The Rt Hon Michael Gove MP,
Secretary of State,
The Department for Education,
Great Smith Street,
London SW1P 3BT.
3rd October 2013
Dear Mr Gove,
I write to you, on behalf of the Manchester High School Headteachers’ Association, regarding the changes to the 2014
KS4 performance tables reported in Sunday’s media and confirmed on Monday afternoon by the Department for
We understand that you have made your policy change on the belief that the ‘damaging trend’ of increased early entry
into GCSE examinations is ‘harming the interests of many students.’ We acknowledge that inappropriate use of early
entry to examinations can result in some schools failing to deliver appropriate results for individual students. This is
unacceptable and strategic approaches to School Improvement that just ‘bank’ critical grades do not do students any
justice whatsoever. Unfortunately, however, we believe your recent changes will impact significantly on many schools
and their students where intelligent use of early entry secures the very best results for students and in many cases
encourages them to achieve far beyond their potential. This can only widen the inequalities that already exist within the
current system and this surely is the exact opposite of what you are trying to achieve.
Manchester secondary schools serve a very diverse and complex urban community.

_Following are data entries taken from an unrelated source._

(** The shift of the hue by 200. *)
Definition hue_plus_200 : ColorDistortTransform.t :=
  {| ColorDistortTransform.alpha := None;
     ColorDistortTransform.beta := None;
     ColorDistortTransform.h_delta := Some 200;
     ColorDistortTransform.s_alpha := None |}.

(** The letterbox of scale 2 into 640×640 at the offset [(3, 4)]. *)
Definition letterbox_twice : LetterboxTransform.t :=
  {| LetterboxTransform.target_size := (640, 640);
     LetterboxTransform.scale := 2;
     LetterboxTransform.dx := 3;
     LetterboxTransform.dy := 4 |}.

(** The perspective and the affine transform of the identity matrix. *)
Definition identity_matrix : mat33 := ((1, 0, 0), (0, 1, 0), (0, 0, 1))%R.

Definition perspective_identity : PerspectiveTransform.t :=
  {| PerspectiveTransform.M := identity_matrix;
     PerspectiveTransform.perspective := true;
     PerspectiveTransform.border := (0, 0) |}.

Definition affine_identity : PerspectiveTransform.t :=
  {| PerspectiveTransform.M := identity_matrix;
     PerspectiveTransform.perspective := false;
     PerspectiveTransform.border := (0, 0) |}.

(** The cutout of the region [(1, 1, 5, 5)] and a 3×3 image of one
    channel. *)
Definition cutout_1155 : CutoutTransform.t :=
  {| CutoutTransform.region := (1, 1, 5, 5) |}.

Definition sevens : image :=
  [[[7]; [7]; [7]];
   [[7]; [7]; [7]];
   [[7]; [7]; [7]]].

(** ** Further array and image operations *)

(** Further image operations of OpenCV, parameters as well:
    [cv2.flip(img, code)] and [cv2.resize(img, (w, h), interpolation)]. *)
Class MoreImageOps : Type := {
  cv2_flip : image -> Z -> image;
  cv2_resize : image -> Z * Z -> Z -> image
}.

Section MoreArrayStatements.
Context `{Rounding}.

(** [b = a.copy()]: the same array in a new object. *)
Definition copy (l : loc) : Py loc :=
  a <- load l ;; alloc a.

(** The columns that [start::step] selects among [k] columns. *)
Definition stride_cols (start step k : nat) : list nat :=
  filter (fun j => (start <=? j)%nat && ((j - start) mod step =? 0)%nat)
    (seq 0 k).

(** [a[..., idxs]]: the selected columns, row by row. *)
Definition getcols (a : ndarray) (idxs : list nat) : list (list R) :=
  map (fun r => map (fun j => nth j r 0%R) idxs) (rows a).

(** The row [r] with the values [v] at the positions [idxs]. *)
Definition assign_at (idxs : list nat) (v : list R) (r : list R) : list R :=
  foldr (fun jx acc => <[jx.1 := jx.2]> acc) r (zip idxs v).

(** [a[..., idxs] = vals] for [vals] with [c] columns and one row per row
    of [a]: the widths have to agree, unless [vals] has one column, which
    then goes to every selected column; [ValueError] otherwise. *)
Definition setcols (a : ndarray) (idxs : list nat) (c : nat)
    (vals : list (list R)) : result ndarray :=
  if decide (c = length idxs) then
    Ok (mk_ndarray (dtype_of a) (ncols a)
          (zip_with (fun r v => assign_at idxs v r) (rows a) vals))
  else if decide (c = 1%nat) then
    Ok (mk_ndarray (dtype_of a) (ncols a)
          (zip_with (fun r v =>
                       assign_at idxs
                         (replicate (length idxs) (nth 0 v 0%R)) r)
             (rows a) vals))
  else Raise ValueError.

(** [target[..., to] = f(source[..., from])] for an element-wise [f] that
    works in the format of [source]. *)
Definition assign_cols (f : dtype -> R -> R) (target : loc) (to : nat * nat)
    (source : loc) (from : nat * nat) : Py unit :=
  b <- load source ;;
  let src := stride_cols from.1 from.2 (ncols b) in
  let vals := map (map (f (dtype_of b))) (getcols b src) in
  a <- load target ;;
  a' <- lift (setcols a (stride_cols to.1 to.2 (ncols a)) (length src) vals) ;;
  save target a'.

(** [[f(x) for x in xs]] *)
Fixpoint mapM {A B} (f : A -> Py B) (xs : list A) : Py (list B) :=
  match xs with
  | [] => ret []
  | x :: xs' => y <- f x ;; ys <- mapM f xs' ;; ret (y :: ys)
  end.

End MoreArrayStatements.

(** An attribute that is set by a method: [AttributeError] before. *)
Definition getattr {A} (attr : option A) : result A :=
  match attr with
  | Some v => Ok v
  | None => Raise AttributeError
  end.

(** The arguments and the results of the [__call__] methods: one image
    with or without its boxes, or a list of images with or without the
    list of their boxes. Without boxes the result is the images alone. *)
Inductive sample : Type :=
| Single (imgs : image) (boxes : option loc)
| Batch (imgs : list image) (boxes : option (list loc)).

(** ** flip.py *)

Module RandomFlip.
Record t : Type := { flip_ratio : R; w : option Z }.
End RandomFlip.

Section RandomFlip.
Context `{Rounding} `{MoreImageOps}.
Import RandomFlip.

Definition RandomFlip_init (flip_ratio : R) : RandomFlip.t :=
  {| flip_ratio := flip_ratio; w := None |}.

Definition RandomFlip_flip_img (self : RandomFlip.t) (img : image)
  : RandomFlip.t * image :=
  ({| flip_ratio := flip_ratio self; w := Some (Z.of_nat (img_W img)) |},
   cv2_flip img 1).

Definition RandomFlip_flip_boxes (self : RandomFlip.t) (boxes : loc)
  : Py loc :=
  flipped <- copy boxes ;;
  w <- lift (getattr (w self)) ;;
  assign_cols (fun d x => fsub d (scalar d (PyInt w)) x)
    flipped (0, 4)%nat boxes (2, 4)%nat ;;;
  w <- lift (getattr (RandomFlip.w self)) ;;
  assign_cols (fun d x => fsub d (scalar d (PyInt w)) x)
    flipped (2, 4)%nat boxes (0, 4)%nat ;;;
  ret flipped.

(** [[self.flip_img(x) for x in imgs]] *)
Fixpoint RandomFlip_flip_imgs (self : RandomFlip.t) (imgs : list image)
  : RandomFlip.t * list image :=
  match imgs with
  | [] => (self, [])
  | x :: imgs' =>
      let '(self, y) := RandomFlip_flip_img self x in
      let '(self, ys) := RandomFlip_flip_imgs self imgs' in
      (self, y :: ys)
  end.

(** [__call__], with the value [draw] that [random.random()] returns. *)
Definition RandomFlip_call (draw : R) (self : RandomFlip.t) (args : sample)
  : Py (RandomFlip.t * sample) :=
  if Rlt_dec (flip_ratio self) draw then ret (self, args)
  else
    match args with
    | Batch imgs boxes =>
        let '(self, imgs) := RandomFlip_flip_imgs self imgs in
        match boxes with
        | Some boxes =>
            boxes <- mapM (RandomFlip_flip_boxes self) boxes ;;
            ret (self, Batch imgs (Some boxes))
        | None => ret (self, Batch imgs None)
        end
    | Single imgs boxes =>
        let '(self, imgs) := RandomFlip_flip_img self imgs in
        match boxes with
        | Some boxes =>
            boxes <- RandomFlip_flip_boxes self boxes ;;
            ret (self, Single imgs (Some boxes))
        | None => ret (self, Single imgs None)
        end
    end.

End RandomFlip.

(** ** Images as targets of slice assignments

    The functions below are meant for images with at least one row, one
    column and one channel, whose shape the nested lists determine. *)

(** [img.shape[2]] *)
Definition img_C (img : image) : nat :=
  match img with
  | (px :: _) :: _ => length px
  | _ => 0%nat
  end.

(** Every row has [W] pixels and every pixel [C] channels. *)
Definition image_shape (img : image) (H W C : nat) : Prop :=
  length img = H /\
  Forall (fun row => length row = W /\ Forall (fun px => length px = C) row)
    img.

(** [np.ones((h, w, c)) * v] for [h] and [w] that are not negative. *)
Definition full (h w : Z) (c : nat) (v : Z) : image :=
  replicate (Z.to_nat h) (replicate (Z.to_nat w) (replicate c v)).

(** The positions of [start:stop] in a sequence of [len] elements. *)
Definition slice_positions (len : nat) (start stop : Z) : list nat :=
  filter (fun k => in_slice (Z.of_nat len) start stop k) (seq 0 len).

(** A dimension [n] of a value fits the dimension [m] of the target of an
    assignment when both agree or [n] is 1, in which case the one element
    is repeated. *)
Definition broadcasts (n m : nat) : bool := (n =? m)%nat || (n =? 1)%nat.

Definition source_index (n k : nat) : nat :=
  if (n =? 1)%nat then 0%nat else k.

(** [canvas[y0:y1, x0:x1, :] = value] for a canvas of shape [(H, W, C)]:
    [ValueError] when the shape of [value] does not fit the selected
    window. *)
Definition paste (H W C : nat) (canvas : image) (ys xs : Z * Z)
    (value : image) : result image :=
  let top := Z.to_nat (slice_bound (Z.of_nat H) ys.1) in
  let left := Z.to_nat (slice_bound (Z.of_nat W) xs.1) in
  if broadcasts (img_H value) (length (slice_positions H ys.1 ys.2))
     && broadcasts (img_W value) (length (slice_positions W xs.1 xs.2))
     && broadcasts (img_C value) C
  then
    Ok (imap (fun i row =>
          if in_slice (Z.of_nat H) ys.1 ys.2 i then
            imap (fun j px =>
              if in_slice (Z.of_nat W) xs.1 xs.2 j then
                imap (fun k v =>
                  default v
                    (channel value
                       (source_index (img_H value) (i - top))
                       (source_index (img_W value) (j - left))
                       (source_index (img_C value) k))) px
              else px) row
          else row) canvas)
  else Raise ValueError.

(** ** pad.py *)

Module Pad.
Record t : Type := {
  out_size : Z * Z;
  pad_val : Z;
  x : option Z;
  y : option Z
}.
End Pad.

Section Pad.
Context `{Rounding}.
Import Pad.

Definition Pad_init (out_size : Z * Z) (pad_val : Z) : Pad.t :=
  {| out_size := out_size; pad_val := pad_val; x := None; y := None |}.

(** The canvas takes a type that holds [pad_val] and the values of the
    image. *)
Definition Pad_pad_img (self : Pad.t) (img : image)
  : result (Pad.t * image) :=
  let h := Z.of_nat (img_H img) in
  let w := Z.of_nat (img_W img) in
  let '(ow, oh) := out_size self in
  if (ow >=? w) && (oh >=? h) then
    let canvas := full oh ow 3 (pad_val self) in
    let x := (ow - w) / 2 in
    let y := (oh - h) / 2 in
    match paste (Z.to_nat oh) (Z.to_nat ow) 3 canvas
            (y, y + h) (x, x + w) img with
    | Ok canvas =>
        Ok ({| out_size := out_size self; pad_val := pad_val self;
               x := Some x; y := Some y |}, canvas)
    | Raise e => Raise e
    end
  else Raise AssertionError.

Definition Pad_pad_boxes (self : Pad.t) (boxes : loc) : Py loc :=
  padded <- copy boxes ;;
  x <- lift (getattr (x self)) ;;
  assign_cols (fun d v => fadd d v (scalar d (PyInt x)))
    padded (0, 2)%nat padded (0, 2)%nat ;;;
  y <- lift (getattr (y self)) ;;
  assign_cols (fun d v => fadd d v (scalar d (PyInt y)))
    padded (1, 2)%nat padded (1, 2)%nat ;;;
  ret padded.

(** [[self.pad_img(x) for x in imgs]]; an exception leaves the object as
    the images before have set it. *)
Fixpoint Pad_pad_imgs (self : Pad.t) (imgs : list image)
  : result (list image) * Pad.t :=
  match imgs with
  | [] => (Ok [], self)
  | x :: imgs' =>
      match Pad_pad_img self x with
      | Ok (self, y) =>
          match Pad_pad_imgs self imgs' with
          | (Ok ys, self) => (Ok (y :: ys), self)
          | (Raise e, self) => (Raise e, self)
          end
      | Raise e => (Raise e, self)
      end
  end.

The challenges that school leaders in
the city face are significant with many drawing students from areas of significant deprivation. What is common amongst
our city’s school leaders is the commitment they share in striving to secure the best possible outcomes for our students.
Many of the students our schools serve come from home backgrounds where traditional levels of support and
encouragement for children to engage successfully in their learning are not automatically provided by their families. The
staff in our schools not only provide the high quality educational input necessary for students to succeed but must also
structure and deliver the motivational and aspirational support that many other young people automatically receive
from home and take for granted. In our schools we have to work hard with some students to get them to engage with
learning effectively, to develop their individual self-confidence and to enable them to develop positive self-belief. We set
highly aspirational targets, we structure our learning and examination processes to provide motivational and
incentivised goals for our students and we strive to ensure that our students believe they can achieve the very best
educational outcomes and can secure the future learning opportunities required to fulfil their aspirations. Our city’s
schools employ a wide range of effective strategies to achieve a focused and purposeful approach to learning and
achievement, one of them being effective use of early entry into GCSE examinations.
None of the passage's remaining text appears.